Hi Leute ich habe da ein Problem,
mein PC brauch neuerdings voll lange bis er hochfährt. Es erscheint dann ein schwarzer Bildschirm, ganz unten sind von links nach rechts weiße Streifen. Und es dauert endlos bis er fertig geladen hat.
Meine Hardware:
Asus A7N8X-E Deluxe
AMD Athlon 2400+
512 DDR-RAM Infinion
400 Watt Netzteil
Ein Gehäuselüfter
Artic Cooling Copper Silent 2TC Revision 2
Eine 30 Gbit Festplatte (Ich vermute es liegt daran, dass sie zu alt ist, oder?)
Danke im vorraus!

thx
Joker


----------



## gothic ghost (24. April 2004)

Hast du auch ein Betriebssystem ?


----------



## server (25. April 2004)

Hi,

Von unten links bis rechts weisse Streifen hört sich für mich an wie Windows2000 und ist ganz normal.

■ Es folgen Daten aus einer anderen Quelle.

(* ===== verification/SyncSender.v ===== *)
(** What a device sends in a full synchronization: every data packet has all writes of the
    device from the water mark it carries up to its latest time stamp, whatever the other device
    acknowledges. *)

From S2P Require Import Prelude Memory Parcel CommTypes SerialBuffer ProtocolProto AppMessage SyncStorage CommitNotify QuerySync KvEntry.
From S2P Require Import SyncPacket DbAbility WaterMark MetaData TimeHelper SyncRead SubscribeManager SyncWorld SyncTask DataSync SyncLogic SyncViews.
From Stdlib Require Import ZArith Lia.
From Stdlib Require Import Strings.Byte.
From stdpp Require Import base numbers list gmap.

Open Scope Z_scope.

Create HintDb ordinary.

Section Sender.
Context `{Host} `{Heap} `{Zlib} `{ValueHash} `{DeviceHash} `{SyncEnv} `{PagedLaws St Tok}.
Abbreviation W := (World St Tok).

Abbreviation store w := (md_store (w_md w)).

(** * What keeps the state of a sender *)

Definition local_mark (w : W) : Z := localWaterMark (view (w_md w) (cx_deviceId (w_cx w))).

(** The task in the context. *)
Definition task_of (w : W) : DeviceID * bool * Z * Z :=
  let c := w_cx w in (cx_deviceId c, cx_isQuerySync c, cx_mode c, cx_remoteSoftwareVersion c).

(** Where the reading goes on. *)
Definition place_of (w : W) : option Tok * Z := (cx_token (w_cx w), cx_isNeedRetry (w_cx w)).

Record settled (w w' : W) : Prop := {
  se_store : grows (store w) (store w');
  se_view : forall d, view (w_md w') d = view (w_md w) d;
  se_ptr : naturalStoragePtr_ (w_md w') = naturalStoragePtr_ (w_md w);
  se_task : task_of w' = task_of w;
  se_map : ds_reSendMap (w_ds w') = ds_reSendMap (w_ds w)
}.
(* ===== verification/SyncMachine.v ===== *)
(** Model of the state machine of a device: [SyncStateMachine] (syncer/src/sync_state_machine.cpp)
    and [SingleVerSyncStateMachine] (single_ver_sync_state_machine.cpp), with what the task
    context does through it. Every handler runs as a whole, as under [stateMachineLock_]. The
    exchanges of time and abilities are an interface. *)

From S2P Require Import Prelude Memory CommTypes SerialBuffer ProtocolProto AppMessage SyncStorage CommitNotify QuerySync KvEntry.
From S2P Require Import SyncPacket DbAbility WaterMark MetaData TimeHelper SyncRead SubscribeManager SyncWorld SyncTask DataSync ControlSync.
From Stdlib Require Import ZArith Lia.
From Stdlib Require Import Strings.Byte.
From stdpp Require Import base numbers list gmap.

Open Scope Z_scope.

Inductive Event :=
  | START_SYNC_EVENT | TIME_SYNC_FINISHED_EVENT | ABILITY_SYNC_FINISHED_EVENT | VERSION_NOT_SUPPOR_EVENT | SEND_DATA_EVENT
  | SEND_FINISHED_EVENT | RECV_FINISHED_EVENT | NEED_ABILITY_SYNC_EVENT | RESPONSE_TASK_FINISHED_EVENT
  | START_PULL_RESPONSE_EVENT | WAIT_ACK_EVENT | ALL_TASK_FINISHED_EVENT | TIME_OUT_EVENT | INNER_ERR_EVENT
  | WAIT_TIME_OUT_EVENT | RE_SEND_DATA_EVENT | CONTROL_CMD_EVENT | ANY_EVENT.

#[export] Instance event_eq : EqDecision Event.
Proof. solve_decision. Defined.

(** The number of [VERSION_NOT_SUPPOR_EVENT]. *)
Definition VERSION_NOT_SUPPOR_EVENT_number : Z := 4.

Definition TIME_SYNC_MESSAGE : Z := 1.
Definition ABILITY_SYNC_MESSAGE : Z := 7.
Definition UNKNOW_MESSAGE : Z := 10.
Definition CHECK_SUCCESS : Z := 0.
Definition LAST_NOTIFY : Z := 0xfe.
Definition MAXT_SAVE_DATA_NOTIFY_COUNT : Z := 15.
Definition FINISHED : Z := 3.

Definition OP_SECURITY_OPTION_CHECK_FAILURE : Z := 9.
Definition OP_BUSY_FAILURE : Z := 11.
Definition OP_SCHEMA_INCOMPATIBLE : Z := 12.
Definition OP_QUERY_FORMAT_FAILURE : Z := 13.
Definition OP_QUERY_FIELD_FAILURE : Z := 14.
Definition OP_NOT_SUPPORT : Z := 15.
Definition OP_INTERCEPT_DATA_FAIL : Z := 16.
Definition OP_MAX_LIMITS : Z := 17.
Definition OP_SCHEMA_CHANGED : Z := 18.

(** * The table *)

Definition STATE_SWITCH_TABLE_V3 : list (State * Event * State) :=
  [ (IDLE, START_SYNC_EVENT, TIME_SYNC);

    (TIME_SYNC, TIME_SYNC_FINISHED_EVENT, ABILITY_SYNC);
    (TIME_SYNC, TIME_OUT_EVENT, SYNC_TIME_OUT);
    (TIME_SYNC, INNER_ERR_EVENT, INNER_ERR);

    (ABILITY_SYNC, VERSION_NOT_SUPPOR_EVENT, INNER_ERR);
    (ABILITY_SYNC, ABILITY_SYNC_FINISHED_EVENT, START_INITIACTIVE_DATA_SYNC);
    (ABILITY_SYNC, TIME_OUT_EVENT, SYNC_TIME_OUT);
    (ABILITY_SYNC, INNER_ERR_EVENT, INNER_ERR);
    (ABILITY_SYNC, CONTROL_CMD_EVENT, SYNC_CONTROL_CMD);

    (START_INITIACTIVE_DATA_SYNC, NEED_ABILITY_SYNC_EVENT, ABILITY_SYNC);
    (START_INITIACTIVE_DATA_SYNC, TIME_OUT_EVENT, SYNC_TIME_OUT);
    (START_INITIACTIVE_DATA_SYNC, INNER_ERR_EVENT, INNER_ERR);
    (START_INITIACTIVE_DATA_SYNC, SEND_FINISHED_EVENT, START_PASSIVE_DATA_SYNC);
    (START_INITIACTIVE_DATA_SYNC, RE_SEND_DATA_EVENT, START_INITIACTIVE_DATA_SYNC);

    (START_PASSIVE_DATA_SYNC, SEND_FINISHED_EVENT, START_PASSIVE_DATA_SYNC);
    (START_PASSIVE_DATA_SYNC, RESPONSE_TASK_FINISHED_EVENT, WAIT_FOR_RECEIVE_DATA_FINISH);
    (START_PASSIVE_DATA_SYNC, TIME_OUT_EVENT, SYNC_TIME_OUT);
    (START_PASSIVE_DATA_SYNC, INNER_ERR_EVENT, INNER_ERR);
    (START_PASSIVE_DATA_SYNC, NEED_ABILITY_SYNC_EVENT, ABILITY_SYNC);
    (START_PASSIVE_DATA_SYNC, RE_SEND_DATA_EVENT, START_PASSIVE_DATA_SYNC);

    (WAIT_FOR_RECEIVE_DATA_FINISH, RECV_FINISHED_EVENT, SYNC_TASK_FINISHED);
    (WAIT_FOR_RECEIVE_DATA_FINISH, START_PULL_RESPONSE_EVENT, START_PASSIVE_DATA_SYNC);
    (WAIT_FOR_RECEIVE_DATA_FINISH, TIME_OUT_EVENT, SYNC_TIME_OUT);
    (WAIT_FOR_RECEIVE_DATA_FINISH, INNER_ERR_EVENT, INNER_ERR);
    (WAIT_FOR_RECEIVE_DATA_FINISH, NEED_ABILITY_SYNC_EVENT, ABILITY_SYNC);

    (SYNC_CONTROL_CMD, SEND_FINISHED_EVENT, SYNC_TASK_FINISHED);
    (SYNC_CONTROL_CMD, TIME_OUT_EVENT, SYNC_TIME_OUT);
    (SYNC_CONTROL_CMD, INNER_ERR_EVENT, INNER_ERR);
    (SYNC_CONTROL_CMD, NEED_ABILITY_SYNC_EVENT, ABILITY_SYNC);

    (SYNC_TASK_FINISHED, ALL_TASK_FINISHED_EVENT, IDLE);
    (SYNC_TASK_FINISHED, START_SYNC_EVENT, TIME_SYNC);

    (SYNC_TIME_OUT, ANY_EVENT, SYNC_TASK_FINISHED);
    (INNER_ERR, ANY_EVENT, SYNC_TASK_FINISHED) ].
(* ===== verification/StepTermination.v ===== *)
(** The loop of [SyncStepInner] (syncer/src/sync_state_machine.cpp) ends: no task makes the state
    machine go round for ever, whatever the devices, the storage and the memory answer, as long as
    they do not answer with the two statuses that start a task again. *)

From S2P Require Import Prelude Memory Parcel CommTypes SerialBuffer ProtocolProto AppMessage SyncStorage CommitNotify QuerySync KvEntry.
From S2P Require Import SyncPacket DbAbility WaterMark MetaData TimeHelper SyncRead SubscribeManager SyncWorld SyncTask DataSync SyncLogic.
From S2P Require Import ControlSync SyncMachine.
From Stdlib Require Import ZArith Lia.
From Stdlib Require Import Strings.Byte.
From stdpp Require Import base numbers list gmap relations.

Open Scope Z_scope.

(** * Statuses *)

(** A status that does not take a task back to the exchange of abilities, or to its start. *)
Definition steady (e : Z) : Prop := e <> - E_NEED_ABILITY_SYNC /\ e <> - E_RE_SEND_DATA.

(** What the storage and the communicator answer is steady, and a token from the storage gives
    steady answers, too. *)
Class SteadyAnswers (St Tok : Type) `{SyncEnv} `{SyncStorage St} `{SyncGenericInterface St Tok} := {
  steady_token : Tok -> Prop;
  steady_read : forall st b e info, match sg_GetSyncData (Tok := Tok) st b e info with
    (c, _, tok, _) => steady c /\ (forall t, tok = Some t -> steady_token t) end;
  steady_query : forall st q range time info, match sg_GetSyncData_query (Tok := Tok) st q range time info with
    (c, _, tok, _) => steady c /\ (forall t, tok = Some t -> steady_token t) end;
  steady_next : forall st t info, steady_token t -> match sg_GetSyncDataNext (Tok := Tok) st t info with
    (c, _, tok, _) => steady c /\ (forall t, tok = Some t -> steady_token t) end;
  steady_remove : forall m d b c m', sg_RemoveDeviceData (Tok := Tok) m d b = Some (c, m') -> steady c;
  steady_intercept : forall st items d d', steady (sg_InterceptData (Tok := Tok) st items d d').1.1;
  steady_get : forall (st : St) k, steady (GetMetaData st k).1;
  steady_put : forall (st : St) k v, steady (PutMetaData st k v).1;
  steady_send : forall n m, steady (env_send n m)
}.

Section Steps.
Context `{Host} `{Heap} `{Zlib} `{ValueHash} `{DeviceHash} `{SyncEnv} {St Tok : Type} `{SyncStorage St}.
Context `{SyncGenericInterface St Tok} `{Handshake Tok} `{!SteadyAnswers St Tok}.
Abbreviation W := (World St Tok).
Abbreviation A_ := (Act St Tok).

Definition token_ok (w : W) : Prop := forall t, cx_token (w_cx w) = Some t -> steady_token t.

(** * What keeps the state and the queues *)

Definition queues (c : TaskContext Tok) : list SyncTarget * list SyncTarget := (cx_requestTargetQueue c, cx_responseTargetQueue c).

Record kept (w w' : W) : Prop := {
  kp_state : currentState (w_machine w') = currentState (w_machine w);
  kp_queues : queues (w_cx w') = queues (w_cx w);
  kp_token : token_ok w -> token_ok w'
}.

#[local] Instance kept_pre : PreOrder kept.
Proof.
  split; [done |]. intros w1 w2 w3 [S1 Q1 T1] [S2 Q2 T2]. split; [congruence | congruence | auto].
Qed.

Ltac kept_change :=
  lazymatch goal with
  | |- stays _ (on_world _) =>
    let E := fresh in intros ? ? ? E; unfold on_world in E; repeat case_match; try apply bind_Some in E as (? & _ & E); simplify_eq
  | _ => intros
  end; repeat split;
  first [done | cbv [base_Clear StopTimer PushAndPullKeyRevokHandle]; repeat case_match; done].
Ltac keeps := stays_with kept_change.

Lemma StartFeedDogForSync_kept t flag : stays kept (StartFeedDogForSync (St := St) (Tok := Tok) t flag).
Proof. keeps. Qed.
Lemma StopFeedDogForSync_kept flag : stays kept (StopFeedDogForSync (St := St) (Tok := Tok) flag).
Proof. keeps. Qed.
Lemma Send_kept m len : stays kept (Send (St := St) (Tok := Tok) m len).
Proof. keeps. Qed.
Lemma SetOperationStatus_kept s : stays kept (SetOperationStatus (St := St) (Tok := Tok) s).
Proof. keeps. Qed.
Lemma RemoveDeviceDataIfNeed_kept : stays kept (RemoveDeviceDataIfNeed (St := St) (Tok := Tok)).
Proof. keeps. Qed.

#[local] Hint Resolve StartFeedDogForSync_kept StopFeedDogForSync_kept Send_kept SetOperationStatus_kept RemoveDeviceDataIfNeed_kept : stays.

(** * What is answered *)

(** [m] answers with [P], and keeps the state and the queues. *)
Definition yields {A} (P : A -> Prop) (m : A_ A) : Prop := forall w, token_ok w -> wp m (fun a w' => P a /\ kept w w') w.

Lemma yields_ret {A} (P : A -> Prop) a : P a -> yields P (mret a).
Proof. intros Ha w _. by apply wp_ret. Qed.

Lemma yields_bind {A B} (Q : A -> Prop) (P : B -> Prop) m k :
  yields Q m -> (forall a, Q a -> yields P (k a)) -> yields P (m ≫= k).
Proof.
  intros Hm Hk w Hw. apply wp_bind. eapply wp_mono; [by apply Hm |]. intros a w1 [Ha K1].
  eapply wp_mono; [apply Hk; [done | by apply K1] |]. intros b w2 [Hb K2]. split; [done | by etrans].
Qed.

Lemma yields_kept {A} (m : A_ A) : stays kept m -> yields (fun _ => True) m.
Proof. intros Hm w _. eapply wp_stays; [exact Hm |]. done. Qed.

Lemma yields_skip {A B} (P : B -> Prop) (m : A_ A) k : stays kept m -> (forall a, yields P (k a)) -> yields P (m ≫= k).
Proof. intros Hm Hk. eapply yields_bind; [by apply yields_kept |]. auto. Qed.

Lemma yields_mono {A} (P Q : A -> Prop) (m : A_ A) : yields P m -> (forall a, P a -> Q a) -> yields Q m.
Proof. intros Hm HPQ w Hw. eapply wp_mono; [by apply Hm |]. intros a w' [? ?]. auto. Qed.

Lemma yields_stays {A} (P : A -> Prop) (m : A_ A) : stays kept m -> (forall w, wp m (fun a _ => P a) w) -> yields P m.
Proof. intros Hm HP w _. by apply wp_both. Qed.

(** A call whose answer is known to be steady. *)
Lemma yields_ask (f : nat -> Z) : (forall n, steady (f n)) -> yields steady (ask (St := St) (Tok := Tok) f).
Proof. intros Hf. apply yields_stays; [keeps |]. intros w. apply wp_ask. by intros ? ->. Qed.
Lemma yields_on_meta (f : Metadata St -> Z * Metadata St) :
  (forall m, steady (f m).1) -> yields steady (on_meta (Tok := Tok) f).
Proof.
  intros Hf. apply yields_stays; [keeps |]. intros w. apply wp_on_meta. intros a m E. specialize (Hf (w_md w)). by rewrite E in Hf.
Qed.
Lemma yields_try_meta {A} (P : A -> Prop) (f : Metadata St -> option (A * Metadata St)) :
  (forall m a m', f m = Some (a, m') -> P a) -> yields P (try_meta (Tok := Tok) f).
Proof. intros Hf. apply yields_stays; [keeps |]. intros w. apply wp_try_meta. eauto. Qed.
Lemma yields_on_storage {A} (P : A -> Prop) (f : St -> A * St) :
  (forall st, P (f st).1) -> yields P (on_storage (Tok := Tok) f).
Proof.
  intros Hf. apply yields_stays; [keeps |]. intros w. apply wp_on_storage. intros a st E.
  specialize (Hf (md_store (w_md w))). by rewrite E in Hf.
Qed.

Create HintDb yields.

Ltac steady_done := first [done | assumption | split; discriminate | cbn; case_match; first [done | assumption]].

(** A walk through the code: a status of a call is steady, or nothing is to be known of it. *)
Ltac yields_walk :=
  repeat first
    [ solve [eauto with yields]
    | lazymatch goal with
      | |- forall _, _ => intros ?
      | |- yields _ (mret _) => apply yields_ret; first [steady_done | solve [eauto with yields]]
      | |- yields _ (ask _) => apply yields_ask
      | |- @yields ?B ?P (@mbind _ _ ?A _ ?k ?m) =>
        first
          [ lazymatch A with
            | Z => apply (yields_bind (A := Z) (B := B) steady P m k); [solve [yields_walk] |]
            | (Z * _)%type => apply (yields_bind (A := A) (B := B) (fun r : A => steady (fst r)) P m k); [solve [yields_walk] |]
            end
          | apply (yields_skip (A := A) (B := B) P m k); [solve [keeps] |] ]
      | |- yields _ (if ?b then _ else _) => destruct b
      | |- yields _ (match ?x with _ => _ end) => destruct x
      | |- yields _ (let _ := _ in _) => cbv zeta
      end ].

#[local] Hint Resolve steady_send steady_intercept steady_get steady_put : yields.

Lemma Send_steady m len : yields steady (Send (St := St) (Tok := Tok) m len).
Proof.
  unfold Send. yields_walk. intros w _. by split.
Qed.
#[local] Hint Resolve Send_steady : yields.

Lemma SendDataPacket_steady t p : yields steady (SendDataPacket (St := St) (Tok := Tok) t p).
Proof. unfold SendDataPacket. yields_walk. Qed.
Lemma SendReSendPacket_steady p s n : yields steady (SendReSendPacket (St := St) (Tok := Tok) p s n).
Proof. unfold SendReSendPacket. yields_walk. Qed.
Lemma SendPullResponseDataPkt_steady c d : yields steady (SendPullResponseDataPkt (St := St) (Tok := Tok) c d).
Proof. unfold SendPullResponseDataPkt. yields_walk. Qed.
#[local] Hint Resolve SendDataPacket_steady SendReSendPacket_steady SendPullResponseDataPkt_steady : yields.

(** * Meta data *)

Lemma SetMetadataToDb_steady (m : Metadata St) k v : steady (SetMetadataToDb m k v).1.
Proof.
  unfold SetMetadataToDb. destruct (naturalStoragePtr_ m); [| done].
  pose proof (steady_put (md_store m) k v) as Hp. by destruct (PutMetaData _ _ _).
Qed.

Lemma SaveMetaDataValue_steady (m : Metadata St) d v : steady (SaveMetaDataValue m d v).1.
Proof.
  unfold SaveMetaDataValue. destruct (GetHashDeviceId m d true) as [h m1].
  pose proof (SetMetadataToDb_steady m1 h (SerializeMetaData v)) as Hs. destruct (SetMetadataToDb _ _ _) as [e m2].
  by destruct (negb _).
Qed.

Lemma ResetMetaDataAfterRemoveData_steady (m : Metadata St) d : steady (ResetMetaDataAfterRemoveData m d).1.
Proof.
  unfold ResetMetaDataAfterRemoveData. destruct (GetHashDeviceId m d true) as [h m1].
  destruct (metadataMap_ m1 !! h); [apply SaveMetaDataValue_steady | done].
Qed.

Lemma SerializeQueryWaterMark_steady q e v : SerializeQueryWaterMark q = Some (e, v) -> steady e.
Proof. unfold SerializeQueryWaterMark. intros ([? p] & _ & E)%bind_Some. by destruct (isError_ p); injection E as <- _. Qed.

Lemma DeSerializeQueryWaterMark_steady bs q e v : DeSerializeQueryWaterMark bs q = Some (e, v) -> steady e.
Proof. unfold DeSerializeQueryWaterMark. intros ([? p] & _ & E)%bind_Some. by destruct (isError_ p); injection E as <- _. Qed.

Lemma PutQueryWaterMarkToDB_steady h (st : St) k q now e v st' : PutQueryWaterMarkToDB h st k q now = Some ((e, v), st') -> steady e.
Proof.
  unfold PutQueryWaterMarkToDB, SaveQueryWaterMarkToDB, helper_SetMetadataToDb.
  destruct now as [t|]; [| by intros [= <- _ _]]. intros ([e1 st1] & E1 & [= <- _ _])%bind_Some.
  apply bind_Some in E1 as ([e2 v2] & E2%SerializeQueryWaterMark_steady & E). destruct (negb _); [by injection E as <- _ |].
  destruct (storage_ h); [injection E as E | by injection E as <- _].
  match type of E with PutMetaData ?a ?b ?c = _ => pose proof (steady_put a b c) as Hp; by rewrite E in Hp end.
Qed.

Lemma GetQueryWaterMark_steady h (st : St) q d now e v hs : GetQueryWaterMark h st q d now = Some ((e, v), hs) -> steady e.
Proof.
  unfold GetQueryWaterMark. destruct (GetHashQuerySyncDeviceId h d q) as [k h1]. unfold GetQueryWaterMarkInCacheAndDb.
  destruct (lru_Get _ _) as [[q1|] l]; [by intros [= <- _ _] |]. intros ([e1 q1] & E1 & E)%bind_Some.
  apply bind_Some in E as ([[e2 q2] st2] & E2 & E).
  assert (H1' : steady e1).
  { revert E1. unfold GetQueryWaterMarkFromDB, helper_GetMetadataFromDb. destruct (storage_ h1).
    - pose proof (steady_get st k) as Hg. destruct (GetMetaData st k) as [e0 bs]. destruct (negb (e0 =? _)); [by intros [= <- _] |].
      intros E1. by apply DeSerializeQueryWaterMark_steady in E1.
    - by intros [= <- _]. }
  assert (steady e2).
  { destruct (e1 =? _); [by eapply PutQueryWaterMarkToDB_steady | by injection E2 as <- _ _]. }
  destruct (negb _); by injection E as <- _ _.
Qed.
(** * Batches *)

Lemma batch_map f out : (forall e, key (f e) = key e /\ flag (f e) = flag e /\ (0 <= writeTimestamp e < 2 ^ 64 -> 0 <= writeTimestamp (f e) < 2 ^ 64)) ->
  ns_batch out -> ns_batch (option_map f <$> out).
Proof.
  intros Hf (items & -> & Hall & Hnd). exists (f <$> items). rewrite <- !list_fmap_compose.
  assert (Eh : forall e, item_hash (f e) = item_hash e) by (intros e; unfold item_hash; by destruct (Hf e) as (-> & -> & _)).
  split_and!; [by apply list_fmap_ext | |].
  - apply Forall_fmap. eapply Forall_impl; [exact Hall |]. intros e [El Eq Es Ei]. destruct (Hf e) as (_ & Ef & Hs).
    split; cbn; rewrite ?Ef, ?Eh; auto.
  - rewrite (list_fmap_ext (item_hash ∘ f) item_hash items); [done | intros; apply Eh].
Qed.

Lemma local_entry st h row : ns_ok st -> ns_table st !! h = Some row -> local_row row -> ns_entry (GetDataItemForSync (h, row)).
Proof.
  intros Hok Ht Hl. destruct (no_entry _ Hok _ _ Ht Hl) as [Hm Hh]. split; cbn.
  - unfold has_flag, LOCAL_FLAG. rewrite <- Z.land_assoc. change (Z.land (Z.lnot 2) 2) with 0. by rewrite Z.land_0_r.
  - done.
  - apply (wrap_range 64). lia.
  - by rewrite Hh.
Qed.
(* ===== verification/SchedulerFacts.v ===== *)
(** [SendTaskScheduler] implements one queue per priority: the abstract scheduler keeps
    the waiting tasks of each priority in the order they were added, and the concrete
    counters, order lists and per-target lists are views of it. *)

From S2P Require Import Prelude Memory SerialBuffer CommTypes SendTaskScheduler.
From Stdlib Require Import ZArith Lia.
From Stdlib Require Import Strings.Byte.
From stdpp Require Import base numbers list gmap.

Open Scope Z_scope.

(** * The abstract scheduler *)

Record Queues := mkQueues {
  queue : Priority -> list SendTask;
  policies : gmap cstring TargetPolicy;
  last : option (cstring * Priority)
}.

Definition delayed (ps : gmap cstring TargetPolicy) (t : SendTask) : bool :=
  bool_decide (ps !! st_dstTarget t = Some DELAY).

(** The tasks of the given priorities, in this order. *)
Definition tagged (A : Queues) (prios : list Priority) : list (Priority * SendTask) :=
  flat_map (fun p => map (pair p) (queue A p)) prios.

Definition priorities : list Priority := [HIGH; NORMAL; LOW].
Definition waiting (A : Queues) : list (Priority * SendTask) := tagged A priorities.

Definition task_bytes (ts : list (Priority * SendTask)) : Z :=
  foldr (fun pt n => GetSize (st_buffer (snd pt)) + n) 0 ts.

Definition set_queue (A : Queues) (p : Priority) (ts : list SendTask) : Queues :=
  mkQueues (fun p' => if decide (p' = p) then ts else queue A p') (policies A) (last A).

Definition capacity (p : Priority) : Z :=
  match p with
  | LOW => MAX_CAPACITY
  | NORMAL => MAX_CAPACITY + EXTRA_CAPACITY_FOR_NORMAL_PRIORITY
  | HIGH => MAX_CAPACITY + EXTRA_CAPACITY_FOR_HIGH_PRIORITY
  end.

(** The next task: the first one that is not delayed, in priority order and then in the
    order of arrival; the first one at all when all are delayed. *)
Definition next_task (A : Queues) : option (Priority * SendTask) :=
  match find (fun pt => negb (delayed (policies A) (snd pt))) (waiting A) with
  | Some pt => Some pt
  | None => head (waiting A)
  end.

Fixpoint remove_first (target : cstring) (ts : list SendTask) : list SendTask :=
  match ts with
  | [] => []
  | t :: ts => if decide (st_dstTarget t = target) then ts else t :: remove_first target ts
  end.

Inductive Op :=
  | Add (task : SendTask) (prio : Priority)
  | Schedule
  | FinishLast
  | Delay (target : cstring)
  | NoDelay (target : cstring).

Inductive Out :=
  | Code (errCode : Z)
  | Task (task : SendTask) (info : SendTaskInfo).

Definition all_delayed (A : Queues) : bool :=
  forallb (fun pt => delayed (policies A) (snd pt)) (waiting A).

Definition set_policy (A : Queues) (target : cstring) (p : TargetPolicy) : Out * Queues :=
  match policies A !! target with
  | None => (Code (- E_NOT_FOUND), A)
  | Some _ => (Code E_OK, mkQueues (queue A) (<[target := p]> (policies A)) (last A))
  end.

Definition spec (A : Queues) (op : Op) : Out * Queues :=
  match op with
  | Add task prio =>
    if capacity prio <=? task_bytes (waiting A) then (Code (- E_CONTAINER_FULL), A)
    else
      let target := st_dstTarget task in
      let A' := set_queue A prio (queue A prio ++ [task]) in
      (Code E_OK, mkQueues (queue A')
        (<[target := default NO_DELAY (policies A !! target)]> (policies A)) (last A))
  | Schedule =>
    match next_task A with
    | None => (Code (- E_CONTAINER_EMPTY), A)
    | Some (p, task) =>
      (Task task (mkSendTaskInfo (delayed (policies A) task) p),
       mkQueues (queue A) (policies A) (Some (st_dstTarget task, p)))
    end
  | FinishLast =>
    match waiting A, last A with
    | [], _ => (Code (- E_CONTAINER_EMPTY), A)
    | _, None => (Code (- E_NOT_PERMIT), A)
    | _, Some (target, p) =>
      let B := set_queue A p (remove_first target (queue A p)) in
      let A' := mkQueues (queue B) (policies A) None in
      (Code (if (MAX_CAPACITY <=? task_bytes (waiting A))
                && negb (MAX_CAPACITY <=? task_bytes (waiting A')) then - E_CONTAINER_FULL_TO_NOTFULL
             else if bool_decide (waiting A' = []) then - E_CONTAINER_NOTEMPTY_TO_EMPTY
             else if all_delayed A' then - E_CONTAINER_ONLY_DELAY_TASK
             else E_OK), A')
    end
  | Delay target => set_policy A target DELAY
  | NoDelay target => set_policy A target NO_DELAY
  end.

Vielleicht solltest du mal Windows neu installieren...
Wann hast du das das letzte mal gemacht?
Wenn du viel mit deinem Computer arbeitest und eine Menge Programme installiet hast, kann es schon ein Weilchen dauern, bis er starte 
Ich glaube nicht, dass es an der Festplatte liegt (es heisst übrigens 30 GigaBYTE, 8 bit = 1 Byte ).


----------



## Private Joker (25. April 2004)

Ich habe Windows XP SP 1. Das Problem wurde schon behoben! Es war die Festplatte! LOL! Hab ich mir extra nen neues Main gekauft (ASUS A7N8X-E Deluxe).

Trotzdem danke@all


----------